It was mid-February, the sun was shining and there was a buzz on the ground floor of Mineral Resources Park.

Players were in match day kit. It signalled the end of the pre-season grind. Months of sweat and toil had been about this moment; the transition from training to playing.

It was only an intra-club practice game, but it was a step up from the match simulation drills. Players were excited, coaches keen to see training form manifest itself in a more competitive environment.

All anyone really wanted was for the squad to emerge unscathed from the hit out. It didn’t happen.

Late in the game, after attempting a regulation tackle, star forward Jamie Cripps lay on the ground clutching his right pectoral. Concerned players hovered around their popular teammate, calling for assistance.

After several minutes Cripps rose from the deck, cradling his damaged wing in his jumper as he trudged forlornly back to the medical room. In the ensuing days he would learn the worst, surgery was required.

And that was the start of what has been annus horibilis for the West Coast Eagles. There was a string of devastating long-term injuries in the next 10 days. Campbell Chesser lasted a minute in a practice game against Fremantle, Dom Sheed only marginally longer.

In the same game, Elliot Yeo suffered a high grade calf strain and recruit Samo Petrevski-Seton suffered a knee injury. Days later a hot spot had again flared in the foot of young gun Oscar Allen, a major setback.

Then, at training, premiership defender Tom Cole went down with a serious ankle issue. Chesser, the club’s draft pick, Allen and Cole would play no part in the 2022 campaign.

Sheed would add just one game to his career total while Cripps did resume in round five but was underdone.

Even supplementary list selection midfielder Tom Joyce, recruited to help relieve the injury crisis, was not spared. An innocuous ankle injury at training in the lead-up to round one, when he was in-line to debut, has subsequently denied him the opportunity to play at all.

We knew COVID was coming, we didn’t need an injury pandemic as well. The Eagles had already delved into the ‘In case of emergency break glass’ cabinet by using a handful of top-up players from the WAFL.  

Then, young midfielder Luke Edwards, a bright prospect was subbed out of the round four victory against Collingwood with the recurrence of a groin injury. His season would be done in the second week of April.

A campaign of promise had disintegrated in the space of six weeks. The season had barely started and the opportunity to retrieve the situation and compete for finals was already remote. Merely competing was a challenge. 

The result is that with two games remaining, the Eagles are staring at their lowest winning effort in history. It currently sits at two wins with today’s RAC Derby and a round 23 closer against Geelong to come.   

It will take a herculean effort to match the four wins achieved in 2010 – the only time the Eagles have finished at the foot of the premiership table.

The club is in unusual territory. Not completely foreign, but a position to which it is unaccustomed.

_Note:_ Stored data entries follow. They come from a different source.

(** The ways an upload that does not panic can go: the exchanges it logs,
    the tonie and the error it returns.  [file] is what is at the path. *)
Inductive upload_path (tonie : CreativeTonie.t) (title : string) (file : File)
  : list Exchange → CreativeTonie.t → error → Prop :=
| upload_refused x1 e :
    credential_request (fst x1) →
    credentials (snd x1) = None →
    upload_path tonie title file [x1] tonie (Some e)
| upload_unread x1 bean e :
    credential_request (fst x1) →
    credentials (snd x1) = Some bean →
    readable file = false →
    upload_path tonie title file [x1] tonie (Some e)
| upload_rejected x1 x2 bean content e :
    credential_request (fst x1) →
    credentials (snd x1) = Some bean →
    file = Regular content →
    storage_request bean content (fst x2) →
    stored (snd x2) = false →
    upload_path tonie title file [x1; x2] tonie (Some e)
| upload_stored x1 x2 bean content :
    credential_request (fst x1) →
    credentials (snd x1) = Some bean →
    file = Regular content →
    storage_request bean content (fst x2) →
    stored (snd x2) = true →
    upload_path tonie title file [x1; x2]
      (CreativeTonie.set_Chapters
         (append (CreativeTonie.Chapters tonie) (chapter_of bean title)) tonie)
      nil_error.

(** The request a login sends. *)
Definition login_request (loginData : Login.t) : http.Request :=
  http.Header_Set "Content-Type" contentTypeForm
    (http.mkRequest "POST" openIDConnect ∅
       (http.FormBody
          (url.Values_Set "password" (Login.Password loginData)
             (url.Values_Set "username" (Login.Email loginData)
                (url.Values_Set "scope" scopeOpenID
                   (url.Values_Set "client_id" clientID
                      (url.Values_Set "grant_type" grantTypePassword ∅))))))).

(** A request that the package authenticates with the stored token when it
    has one: a GET or a PATCH. *)
Definition authenticated (req : http.Request) : Prop :=
  http.Method req = "GET" ∨ http.Method req = "PATCH".

(** Every GET and PATCH of a log carries the bearer value of the token. *)
Definition bearing (token : JWTToken.t) (log : list Exchange) : Prop :=
  ∀ x, x ∈ log → authenticated (fst x) →
       http.Header_Get "Authorization" (fst x) = bearer token.

(** The token a handler holds after a log of exchanges of its client, when
    it held [before] at the start: the token of the last successful login. *)
Definition token_after (before : option JWTToken.t) (log : list Exchange)
  : option JWTToken.t :=
  match last (login_tokens log) with
  | Some token => Some token
  | None => before
  end.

It is fighting to stave off another bottom rung finish. The Eagles can’t finish any higher, but they can slide from 17th.

Technically, regardless of what happens in the next eight days the Eagles will finish at their lowest point in any season. In 2010 when they ‘won’ the wooden spoon there were only 16 teams in the competition, with Gold Coast joining in 2011.         

When comparisons are made between 2010 and 2022, historians would be remiss to examine each campaign based purely on wins and losses.

This season has had more challenges than any other in the club’s 36 years. It has needed to call on 47 players, including five who are not even listed and there has been 16 players make their debut. It has been extraordinary.

In 2010 the club focused on remedying a fractured culture; winning was secondary. This year winning has been aim but a lack of personnel has been a critical impediment.